Photo by Richard Richards, from AIS Iris Encyclopedia



PCI ‘Los Gatos’, 1974 Ghio

Photo by Kathleen Sayce














PCI ‘Mission Santa Cruz’, 1982 Ghio:  One of my very first PCI, and still outstanding each spring in the garden. Also a great source of genes for future hybrids. I'd like to do wide species crosses with this as one parent, with Siberian group species.  









From Debbie Cole, Mercer Island, Washington, west of the Cascades and just east of Puget Sound; Puget Sound gets half the rain of the ocean coast, with colder winters and drier summers. 


Photo by Debby Cole



PCI ‘Brevette’, 2018:  new from Debby Cole, this hybrid is showing signs of good durability, though it's a very recent registration. 

Photo by Debbie Cole










PCI ‘Egocentric’, 2007: this PCI shimmers with pink in the garden on a gray day. For those who live in cloudy areas, it's marvelous at brightening up the garden.
Photo by Mike Unser, from AIS Iris Encyclopedia














PCI 'Periwinkle Persian', 2004, D. Cole, also shimmers, but in a cool and calming way. 












From Bob Sussman, Matilija Nursery, southern California, come three tough PCI that cope with soCal’s mineral heavy water and long, hot dry summers. As with Richard Richards' hybrids, these seem to do well in the Pacific Northwest. 

Photo by Bob Sussman


PCI 'Canyon Banner' (‘Canyon Snow' x 'Valley Banner’), 2019:  Parent PCI 'Valley Banner' is also a durable garden iris, though more difficult to find these days than during the late 20th century. 

Photo by Bob Sussman














PCI 'Chocolate Parfait' (’Pacific Rim' x 'Garden Delight’), 2019

Photo by Bob Sussman











PCI 'Dr. Richie' -('Canyon Snow' x I. douglasiana x Cio-red seedling), 2019














Looking for vigorous PCI genes for hybridizing?

Iris douglasiana seedlings of garden heritage tend to be more durable than other PCI hybrids. Flowers are species-like in color and form, foliage varies from low to tall, and from light green to very dark green. Some selections have outstanding dark evergreen foliage. 
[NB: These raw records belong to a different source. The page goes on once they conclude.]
(* ===== verification/RunInvariant.v ===== *)
(** * What each primitive of the Run kernel leaves alone

    Emitting events changes the outbox and its counters only; cleaning the
    caches of a run filters three maps.  [core] is the part of the state the
    run invariants speak about, and [same_core] the equivalence they respect.

    Then the invariant of the kernel and that each primitive preserves it. *)

From S2P Require Import Prelude GoStrings Sha256 GoTime GoJson RunTypes RunStates RunOutbox.
From S2P Require Import RunKernel RunSweeps.

(** ** Hashes *)

Section HashFacts.
Context `{JsonMarshaler}.

(** A successful hash is the SHA-256 of the encoding. *)
Lemma hash_checked_Some v h :
  hash_checked v = Some h <-> exists raw, marshalJSON v = Ok raw /\ h = sha256_hex raw.
Proof.
  unfold hash_checked, hashJSONWithStatus. destruct (marshalJSON v) as [raw|err]; simpl.
  - assert (isErrorHash (sha256_hex raw) = false) as ->.
    { unfold isErrorHash, HasPrefix. rewrite sha256_hex_trim.
        destruct (String.prefix "err_" (sha256_hex raw)) eqn:E; [exfalso|done].
      apply HasPrefix_spec in E as [t Ht].
      pose proof (sha256_hex_chars raw) as Hh. rewrite Ht, bytes_app, forallb_app in Hh.
      by vm_compute in Hh. }
    simpl. split; [intros [= <-]; eauto|intros (raw' & [= <-] & ->); done].
  - split; [done|intros (? & ? & _); done].
Qed.

Lemma hash_checked_hex v h : hash_checked v = Some h ->
  String.length h = 64%nat /\ TrimSpace h = h /\ h <> "".
Proof.
  intros (raw & _ & ->)%hash_checked_Some. split_and!.
  - apply sha256_hex_length.
  - apply sha256_hex_trim.
  - apply sha256_hex_nonempty.
Qed.
End HashFacts.

(** Strings always marshal, so hashing a synthetic step or a normal step cannot
    fail with Go's marshaler. *)
Lemma synthetic_hash_total p ty i o : is_Some (hash_checked (synthetic_hash_input p ty i o)).
Proof. eexists. apply hash_checked_Some. eexists. split; reflexivity. Qed.

Lemma step_hash_total p d i o : is_Some (hash_checked (step_hash_input p d i o)).
Proof. eexists. apply hash_checked_Some. eexists. split; reflexivity. Qed.

(** ** The core of the state *)

Definition core (k : Kernel) :=
  (k_cfg k, k_runs k, k_continuations k, k_idempotency k, k_createRuns k, k_stepIntegrity k,
   k_runSeq k).

Record same_core (k k' : Kernel) : Prop := SameCore { same_core_eq : core k = core k' }.

#[export] Instance same_core_equiv : Equivalence same_core.
Proof.
  split; [by constructor|by intros k k' [E]; constructor|].
  intros k1 k2 k3 [E1] [E2]. constructor. congruence.
Qed.
(** The obligation does not block the advance. *)
Definition obligation_ok (req : AdvanceRunRequest) (phase : string) (ob : DecisionObligation)
  : Prop :=
  obligation_type ob = "" \/
  isObligationPhaseAllowed phase (obligation_phase phase ob) = true /\
  (obligation_type ob = "limit_param" /\ limit_ok req ob \/
   obligation_type ob = "attach_tag" \/
   obligation_type ob = "require_template" /\ template_ok req ob \/
   obligation_type ob = "emit_audit").

Lemma enforceLimit_iff req ob : enforceLimitParamObligation req ob = None <-> limit_ok req ob.
Proof.
  unfold enforceLimitParamObligation, limit_ok, limited. cbv zeta.
  destruct (parseLimitValue _) as [n|]; [|split; [done|by intros (? & ? & ? & _)]].
  repeat case_match; bool_hyps; (split; [intros|intros (n' & x & ? & ? & ?)]; simplify_eq/=);
    try done; try lia; by eexists _, _.
Qed.

Lemma enforceObligation_iff r req ref phase idx ob now k :
  snd (enforceObligation r req ref phase idx ob now k) = None <-> obligation_ok req phase ob.
Proof.
  unfold enforceObligation, obligation_ok, template_ok. cbv zeta.
  fold (obligation_type ob) (obligation_phase phase ob).
  destruct (obligation_type ob =? "")%string eqn:E0; bool_hyps; [simpl; tauto|].
  destruct (isObligationPhaseAllowed _ _); cbn [negb]; [|simpl; intuition congruence].
  destruct (_ =? "deny_execution")%string eqn:E1; bool_hyps; [rewrite E1; simpl; intuition congruence|].
  destruct (_ =? "limit_param")%string eqn:E2; bool_hyps.
  { rewrite E2, <- enforceLimit_iff. destruct (enforceLimitParamObligation req ob); simpl;
      intuition congruence. }
  destruct (_ =? "attach_tag")%string eqn:E3; bool_hyps; [rewrite E3; simpl; intuition congruence|].
  destruct (_ =? "require_template")%string eqn:E4; bool_hyps.
  { rewrite E4. set (id := if (TrimSpace (ob_Value ob) =? "")%string then _ else _).
    destruct (id =? "")%string eqn:Eid; bool_hyps; simpl; [tauto|].
    destruct (receiptRefHasTemplateEvidence _ id) eqn:Er; simpl; intuition congruence. }
  destruct (_ =? "emit_audit")%string eqn:E5; bool_hyps; [rewrite E5; simpl; tauto|].
  simpl. intuition congruence.
Qed.

Lemma enforce_iff r req ref now k :
  snd (enforceDecisionObligationsLocked r req ref now k) = None <->
  Forall (obligation_ok req (decision_phase ref)) (dr_Obligations ref).
Proof.
  unfold enforceDecisionObligationsLocked.
  assert (forall obs r idx k, snd (enforce_loop r req ref (decision_phase ref) idx obs now k) = None <->
    Forall (obligation_ok req (decision_phase ref)) obs) as Hl.
  { induction obs as [|ob obs IH]; intros r0 idx k0; simpl; [split; [by constructor|done]|].
    rewrite Forall_cons, <- (enforceObligation_iff r0 req ref _ idx ob now k0).
    destruct (enforceObligation _ _ _ _ _ _ _ _) as [[k1 r1] [err|]]; simpl; [intuition congruence|].
    rewrite IH. tauto. }
  case_match; [split; [by constructor|done]|apply Hl].
Qed.

(** The tags the obligations attach, in order. *)
Definition attach (idx : Z) (ob : DecisionObligation) (tags : gmap string string) : gmap string string :=
  if (obligation_type ob =? "attach_tag")%string then
    let key := TrimSpace (ob_Target ob) in
    let key := if (key =? "")%string then String.append "obligation_tag_" (fmt_d idx) else key in
    <[key := TrimSpace (ob_Value ob)]> tags
  else tags.

Fixpoint attach_all (idx : Z) (obs : list DecisionObligation) (tags : gmap string string)
  : gmap string string :=
  match obs with
  | [] => tags
  | ob :: obs => attach_all (idx + 1) obs (attach idx ob tags)
  end.

Lemma set_own_tags r : r = on_view (rv_set_AttachedTags (rv_AttachedTags (ri_view r))) r.
Proof. by destruct r as [[] ? ? ? ?]. Qed.

Lemma enforceObligation_tags r req ref phase idx ob now k k' r' :
  enforceObligation r req ref phase idx ob now k = (k', r', None) ->
  r' = on_view (rv_set_AttachedTags (attach idx ob (rv_AttachedTags (ri_view r)))) r.
Proof.
  pose proof (set_own_tags r) as Hr.
  unfold enforceObligation, attach. cbv zeta. fold (obligation_type ob). intros E.
  destruct (obligation_type ob =? "")%string eqn:E0; bool_hyps.
  { pair_inv E. by rewrite E0. }
  destruct (negb _); [by pair_inv E|].
  destruct (_ =? "deny_execution")%string eqn:E1; [by pair_inv E|].
  destruct (_ =? "limit_param")%string eqn:E2; bool_hyps.
  { rewrite E2. simpl. case_match; [by pair_inv E|]. by pair_inv E. }
  destruct (_ =? "attach_tag")%string eqn:E3; [by pair_inv E|].
  destruct (_ =? "require_template")%string eqn:E4; [case_match; by pair_inv E|].
  destruct (_ =? "emit_audit")%string eqn:E5; by pair_inv E.
Qed.
Lemma forced_visit_live k1 h ev id' sid kvs : append = (k1, Ok h) -> ~ terminal q ->
  let k2 := emit ev id' sid kvs now (store_run id (forced h) k1) in
  Inv k2 /\ k_cfg k2 = k_cfg k /\ k_runs k2 = <[id := r']> (k_runs k) /\
  (forall x, StepIntegrities k x `prefix_of` StepIntegrities k2 x).
Proof.
  intros Ha Hq. destruct (forced_store q ty inp reason src rootType id r now k k1 h)
    as (Hf & F1 & F2 & F3 & _ & F4); [done..|].
  unfold r', forced, seq in *. rewrite <- Hf in *. cbv zeta.
  pose proof (fun x => steps_synthetic _ _ _ _ _ _ _ _ _ _ x Ha) as Hs.
  rewrite emit_cfg, emit_runs, emit_core. simpl.
  split_and!; [auto|done|by rewrite F2|]. intros x. rewrite emit_steps. apply Hs.
Qed.

Lemma forced_visit_failed k1 err : append = (k1, Err err) ->
  Inv k1 /\ k_cfg k1 = k_cfg k /\ k_runs k1 = <[id := r']> (k_runs k) /\
  (forall x, StepIntegrities k x `prefix_of` StepIntegrities k1 x).
Proof.
  intros (Hk1 & _ & Hn)%appendSynthetic_spec.
  assert (r' = r) as -> by (unfold r', force; by rewrite Hn).
  apply same_core_fields in Hk1 as Hf. destruct Hf as (-> & -> & _).
  rewrite Hk1 at 1. rewrite insert_same_run by done. split_and!; auto using steps_core.
Qed.
End Forced.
Two of my oldest PCI are I. douglasiana ex garden plants, one is an outstanding pass-along plant from an elderly friend who had gotten her starter clump from another gardener, and grew it for decades before giving a clump to me. The second is a low growing selection with lavender flowers. A few years ago, I received another selection, from coastal SW Oregon, with outstanding dark green foliage and lavender flowers; this plant is worth growing for the foliage alone. 
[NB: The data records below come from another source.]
(* ===== verification/RunCalls.v ===== *)
(** * Outcomes of the other calls

    [AdvanceRun] when it fails, [ResumeRun], [CreateRun] and
    [FindActiveContinuation], as equivalences with declarative conditions. *)

From S2P Require Import Prelude GoStrings Sha256 GoTime GoJson RunTypes RunStates RunOutbox RunKernel RunSweeps RunInvariant RunOps RunAdvance RunMaint RunEffect.

(** ** A failed advance *)

Section Failure.
Context `{JsonMarshaler} `{UrlParser} `{MapRange}.

(** What a failed advance leaves of the run: maybe tags, maybe a hold. *)
Definition held (now : time) (r r' : runInstance) : Prop :=
  exists r1, tags_only r r1 /\ (r' = r1 \/ r' = safeguard_hold now r1).

Lemma held_refl now r : held now r r.
Proof. exists r. split; [apply tags_only_refl|by left]. Qed.

Lemma held_view now r r' : held now r r' ->
  idle (ri_view r) (ri_view r') /\ identity_of (ri_view r') = identity_of (ri_view r) /\
  (rv_State (ri_view r') = rv_State (ri_view r) \/ rv_State (ri_view r') = StateSafeguardHold).
Proof.
  intros (r1 & [t ->] & [-> | ->]); [by split_and!; [..|left]|].
  unfold safeguard_hold, on_view, idle. split_and!; view_simpl; try done; [|by right].
  apply identity_of_fields; by view_simpl.
Qed.

Lemma advance_fresh_Err port id req r now k k' r' e :
  advance_fresh port id req r now k = (k', r', Err e) -> same_core k' k /\ held now r r'.
Proof.
  assert (Hhold : forall r1, tags_only r r1 -> held now r (safeguard_hold now r1))
    by (intros r1 Hr1; exists r1; auto).
  assert (Hkeep : forall r1, tags_only r r1 -> held now r r1) by (intros r1 Hr1; exists r1; auto).
  pose proof (tags_only_refl r) as Hrefl. intros E.
  unfold advance_fresh, reject_gate in E. cbv zeta in E.
  destruct (negb (ar_ExpectedStateVersion _ =? _)); [pair_inv E; auto|].
  destruct (ar_IncomingStepSeqID req <=? _); [pair_inv E; auto using emitProgress_core|].
  destruct (blank _ || _); [pair_inv E; auto|].
  destruct (decision_gate _ _ _) as [[p ref]|g]; [|pair_inv E; auto using emit_core].
  destruct (receipt_gate _ _ _ _); [pair_inv E; auto using emit_core|].
  destruct (enforceDecisionObligationsLocked _ _ _ _ _) as [[k1 r1] [err|]] eqn:Ee;
    apply enforce_frame in Ee as [Hk1 Hr1]; [pair_inv E; auto|].
  unfold advance_commit in E. cbv zeta in E.
  destruct (negb (isValidState _)); [pair_inv E; auto|].
  destruct (negb (isAllowedTransition _ _)); [pair_inv E; auto|].
  destruct (blank _ || _); [pair_inv E; auto|].
  destruct (hash_checked _); [|pair_inv E; rewrite emit_core; auto].
  destruct (advance_apply _ _ _ _ _ _ _) as [[k2 r2] resp]. by pair_inv E.
Qed.

Lemma AdvanceRun_Err port id req now k k' r e :
  k_runs k !! id = Some r -> AdvanceRun port id req now k = (k', Err e) ->
  exists r', held now r r' /\ k_runs k' = <[id := r']> (k_runs k) /\
    k_stepIntegrity k' = k_stepIntegrity k /\ k_continuations k' = k_continuations k /\
    k_idempotency k' = k_idempotency k /\ k_createRuns k' = k_createRuns k.
Proof.
  intros Hr. unfold AdvanceRun, getRunLocked. rewrite Hr. cbv zeta.
  assert (Hsame : forall e' k1, (k, Err e') = (k1, Err e : result KernelError AdvanceRunResponse) ->
    exists r', held now r r' /\ k_runs k1 = <[id := r']> (k_runs k) /\
    k_stepIntegrity k1 = k_stepIntegrity k /\ k_continuations k1 = k_continuations k /\
    k_idempotency k1 = k_idempotency k /\ k_createRuns k1 = k_createRuns k).
  { intros e' k1 [<- _]%pair_inv_eq. exists r. split_and!; try done; [apply held_refl|].
    by rewrite insert_id. }
  destruct (isTerminalState _); [apply Hsame|].
  destruct (EqualFold _ _ || _); [apply Hsame|].
  destruct (_ || blank _); [apply Hsame|].
  destruct (k_idempotency k !! _); [done|].
  destruct (advance_fresh _ _ _ _ _ _) as [[k1 r1] res] eqn:E. intros [<- ->]%pair_inv_eq.
  apply advance_fresh_Err in E as [Hk Hh]. apply same_core_fields in Hk as (_ & E1 & E2 & E3 & E4 & E5 & _).
  exists r1. simpl. rewrite E1. split_and!; done.
Qed.
End Failure.

(** ** Resuming *)

Section Resume.
Context `{JsonMarshaler} `{UrlParser} `{MapRange}.

(** The token can resume the run now. *)
Record resume_ok (id : string) (req : ResumeRunRequest) (now : time) (k : Kernel) (v : RunView)
    (c : Continuation) : Prop := {
  rs_token : blank (rr_ContinuationToken req) = false;
  rs_known : k_continuations k !! rr_ContinuationToken req = Some c;
  rs_run : ct_RunID c = id;
  rs_fresh : ct_Status c <> "consumed";
  rs_unexpired : now <= ct_ExpiresAt c;
  rs_snapshot : blank (rr_ExpectedSnapshotHash req) = true \/
                rr_ExpectedSnapshotHash req = rs_SnapshotHash (rv_Snapshot v);
  rs_seq : rv_CurrentStepSeqID v < rr_IncomingStepSeqID req;
  rs_same_step : ct_StepSeqID c = rv_CurrentStepSeqID v;
  rs_type : rv_State v = StateParked /\
              ToLower (TrimSpace (ct_TokenType c)) ∈ [TokenTypePark; TokenTypeCallback] \/
            rv_State v = StateAwaitingApproval /\
              ToLower (TrimSpace (ct_TokenType c)) = TokenTypeApproval
}.

Lemma token_state_iff c s :
  negb (s =? StateParked)%string && negb (s =? StateAwaitingApproval)%string = false ->
  tokenTypeMatchesRunState (ct_TokenType c) s = true <->
  s = StateParked /\ ToLower (TrimSpace (ct_TokenType c)) ∈ [TokenTypePark; TokenTypeCallback] \/
  s = StateAwaitingApproval /\ ToLower (TrimSpace (ct_TokenType c)) = TokenTypeApproval.
Proof.
  rewrite guard_false, !String.eqb_eq, list_elem_of_In. unfold tokenTypeMatchesRunState.
  set (t := ToLower _). intros [-> | ->]; cbv zeta.
  - assert (normalizeState StateParked = StateParked) as -> by apply (normalizeState_name Parked).
    destruct (t =? TokenTypeApproval)%string eqn:E; bool_hyps.
    + rewrite E. split; [done|]. intros [[_ [?|[?|[]]]]|[? _]]; done.
    + destruct (one_of t _) eqn:E1; [apply one_of_In in E1|]; [split; [by left|done]|].
      split; [done|]. intros [[_ Ht]|[? _]]; [|done]. apply one_of_In in Ht. congruence.
  - assert (normalizeState StateAwaitingApproval = StateAwaitingApproval) as ->
      by apply (normalizeState_name AwaitingApproval).
    destruct (t =? TokenTypeApproval)%string eqn:E; bool_hyps; [split; [by right|done]|].
    destruct (one_of t _); (split; [done|]); intros [[? _]|[_ ?]]; done.
Qed.

(** What the checks of [ResumeRun] amount to. *)
Lemma ResumeRun_accepts id req now k r c :
  k_runs k !! id = Some r -> resume_ok id req now k (ri_view r) c ->
  ResumeRun id req now k = resume_commit id req c r now k.
Proof.
  intros Hr [A1 A2 A3 A4 A5 A6 A7 A8 A9].
  unfold ResumeRun, getRunLocked. rewrite Hr. cbv zeta. rewrite A1, A2.
  rewrite (proj2 (String.eqb_eq _ _) A3), (proj2 (String.eqb_neq _ _) A4). cbn [negb].
  assert (After now (ct_ExpiresAt c) = false) as -> by (unfold After; lia).
  assert (negb (blank (rr_ExpectedSnapshotHash req)) && negb (rr_ExpectedSnapshotHash req =?
    rs_SnapshotHash (rv_Snapshot (ri_view r)))%string = false) as ->
    by (apply guard_false; by rewrite String.eqb_eq).
  rewrite (proj2 (Z.leb_gt _ _) A7), (proj2 (Z.eqb_eq _ _) A8). cbn [negb].
  assert (negb (rv_State (ri_view r) =? StateParked)%string
    && negb (rv_State (ri_view r) =? StateAwaitingApproval)%string = false) as Hs
    by (apply guard_false; rewrite !String.eqb_eq; tauto).
  rewrite Hs, (proj2 (token_state_iff c _ Hs) A9). done.
Qed.

Lemma ResumeRun_Ok id req now k k' resp r :
  k_runs k !! id = Some r -> ResumeRun id req now k = (k', Ok resp) ->
  exists c, resume_ok id req now k (ri_view r) c /\ resume_commit id req c r now k = (k', Ok resp).
Proof.
  intros Hr. unfold ResumeRun, getRunLocked. rewrite Hr. cbv zeta.
  destruct (blank (rr_ContinuationToken req)) eqn:E1; [done|].
  destruct (k_continuations k !! _) as [c|] eqn:E2; [|done].
  destruct (negb (ct_RunID c =? id)%string) eqn:E3; [done|].
  destruct (ct_Status c =? "consumed")%string eqn:E4; [done|].
  destruct (After _ _) eqn:E5; [done|].
  destruct (negb (blank (rr_ExpectedSnapshotHash _)) && _) eqn:E6; [done|].
  destruct (rr_IncomingStepSeqID req <=? _) eqn:E7; [done|].
  destruct (negb (ct_StepSeqID c =? _)) eqn:E8; [done|].
  destruct (negb (_ =? StateParked)%string && _) eqn:E9; [done|].
  destruct (negb (tokenTypeMatchesRunState _ _)) eqn:E10; [done|].
  intros E. exists c. split; [|done]. apply guard_false in E6. bool_hyps.
  apply (token_state_iff c _ E9) in E10. unfold After in E5. apply Z.ltb_ge in E5.
  rewrite String.eqb_eq in E6. by split.
Qed.

Lemma resume_commit_result id req c r now k :
  (exists resp, snd (resume_commit id req c r now k) = Ok resp) <->
  is_Some (hash_checked (synthetic_hash_input (rv_LastStepHash (ri_view r)) "resume"
             (rr_ResumeReason req) (rr_ReceiptRef req))).
Proof.
  unfold resume_commit, appendSyntheticStepLocked. cbv zeta.
  destruct (hash_checked _) as [h|]; simpl; split; try (by intros [? ?]); by eexists.
Qed.
End Resume.

(** ** Creating *)

Section CreateCalls.
Context `{JsonMarshaler} `{UrlParser} `{MapRange}.

(** A request accepted for a new run. *)
Record created (req : CreateRunRequest) (fp : string) (now : time) (k k' : Kernel)
    (resp : CreateRunResponse) (r : runInstance) : Prop := {
  cd_fresh : k_runs k !! crr_RunID resp = None;
  cd_runs : k_runs k' = <[crr_RunID resp := r]> (k_runs k);
  cd_steps : k_stepIntegrity k' = k_stepIntegrity k;
  cd_view : fresh_view (ri_view r) /\ rv_TenantID (ri_view r) = cr_TenantID req /\
    rv_WorkflowID (ri_view r) = cr_WorkflowID req /\
    rv_WorkflowVersion (ri_view r) = cr_WorkflowVersion req /\
    rv_RiskTier (ri_view r) = normalizeRisk (cr_RiskTier req) /\ rv_CreatedAt (ri_view r) = now /\
    rs_SnapshotHash (rv_Snapshot (ri_view r)) = crr_SnapshotHash resp;
  cd_lifetime : ri_maxLifetime r = maxLifetimeForRisk k (normalizeRisk (cr_RiskTier req));
  cd_entry : k_createRuns k' !! create_key req =
    Some (mk_createRunEntry (crr_RunID resp) fp resp now now)
}.

Lemma create_new_run_Ok req fp now k k' resp :
  Inv k -> k_runSeq k + 1 < 2 ^ 64 -> (8 <= String.length fp)%nat ->
  create_new_run req fp now k = (k', Ok resp) -> exists r, created req fp now k k' resp r.
Proof.
  intros HI Hseq Hfp. pose proof (run_id_fresh k fp (inv_runs _ HI) Hfp Hseq) as Hfresh.
  unfold create_new_run. cbv zeta. destruct (hash_checked _) as [sh|]; [|done].
  set (runID := run_id _ _) in *. set (r := mk_runInstance _ _ _ _ _).
  set (k1 := k_set_runSeq _ k). set (k2 := emit _ _ _ _ _ _).
  destruct (same_core_fields k2 (store_run runID r k1)) as (_ & E1 & _ & _ & E2 & E3 & _);
    [apply emit_core|].
  intros [<- [= <-]]%pair_inv_eq. exists r. split; try done. apply lookup_insert_eq.
Qed.

Lemma CreateRun_Ok req now k k' resp :
  Inv k -> k_runSeq k + 1 < 2 ^ 64 -> CreateRun req now k = (k', Ok resp) ->
  exists fp, hash_checked (create_fingerprint_input req) = Some fp /\
    match k_createRuns k !! create_key req with
    | Some e => ce_RequestHash e = fp /\ resp = ce_Response e /\ k_runs k' = k_runs k /\
                k_createRuns k' = <[create_key req := ce_set_LastAccessAt now e]> (k_createRuns k)
    | None => exists r, created req fp now k k' resp r
    end.
Proof.
  intros HI Hseq. unfold CreateRun. cbv zeta.
  destruct (_ || _); [done|]. destruct (negb _); [done|]. destruct (blank _); [done|].
  destruct (hash_checked _) as [fp|] eqn:Hfp; [|done]. intros E. exists fp. split; [done|].
  apply hash_checked_8 in Hfp.
  destruct (k_createRuns k !! create_key req) as [e|] eqn:He; [|by apply create_new_run_Ok].
  destruct (create_entry_run _ _ _ HI He) as [r Hr].
  destruct (negb _) eqn:Ef; [done|]. bool_hyps. rewrite Hr in E.
  set (k1 := emit _ _ _ _ _ _) in E. injection E as <- <-.
  destruct (same_core_fields k1 (k_set_createRuns (<[create_key req := ce_set_LastAccessAt now e]>
    (k_createRuns k)) k)) as (_ & E1 & _ & _ & E2 & _); [unfold k1; by rewrite emit_core|].
  by rewrite E1, E2.
Qed.
End CreateCalls.

(** ** Finding a continuation *)

Section Find.
Context `{MapRange}.

Lemma better_trans c ch c' : better c ch = true -> better c' ch = false -> better c' c = false.
Proof. unfold better, After. lia. Qed.

Lemma better_irrefl c : better c c = false.
Proof. unfold better, After. lia. Qed.

(** The loop keeps a best active continuation of those visited. *)
Definition best (ok : Continuation -> bool) (l : list Continuation) (o : option Continuation) : Prop :=
  match o with
  | Some c => c ∈ l /\ ok c = true /\ forall c', c' ∈ l -> ok c' = true -> better c' c = false
  | None => forall c', c' ∈ l -> ok c' = false
  end.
Several PCI species may persist in gardens longer than hybrids, if base soil is acidic and well drained. Some of my Iris tenax plants are more than fifteen years old, and thrive on a slope in afternoon sun each summer, and flower every year. On the other hand, Iris innominata from seed has dwindled and no longer flowers; I may have to move my plants to sunnier locations. 

Iris munzii, I. hartwegii, and other Californian species of limited natural range may be too fussy to grow in ‘strange’ soils. I moved I. hartwegii australis (seed grown, from a private garden) from sandy soil to a planter two years ago; while the plant has thrived, it has yet to flower. An I. douglasiana X I. chrysophylla hybrid thrives for me, but again, it is probably the I. douglasiana genes doing the thriving. 

Enjoy the flowers. Study the geography of their gardens of origin. This may help you find a PCI that thrives, and endures, in your garden for decades to come.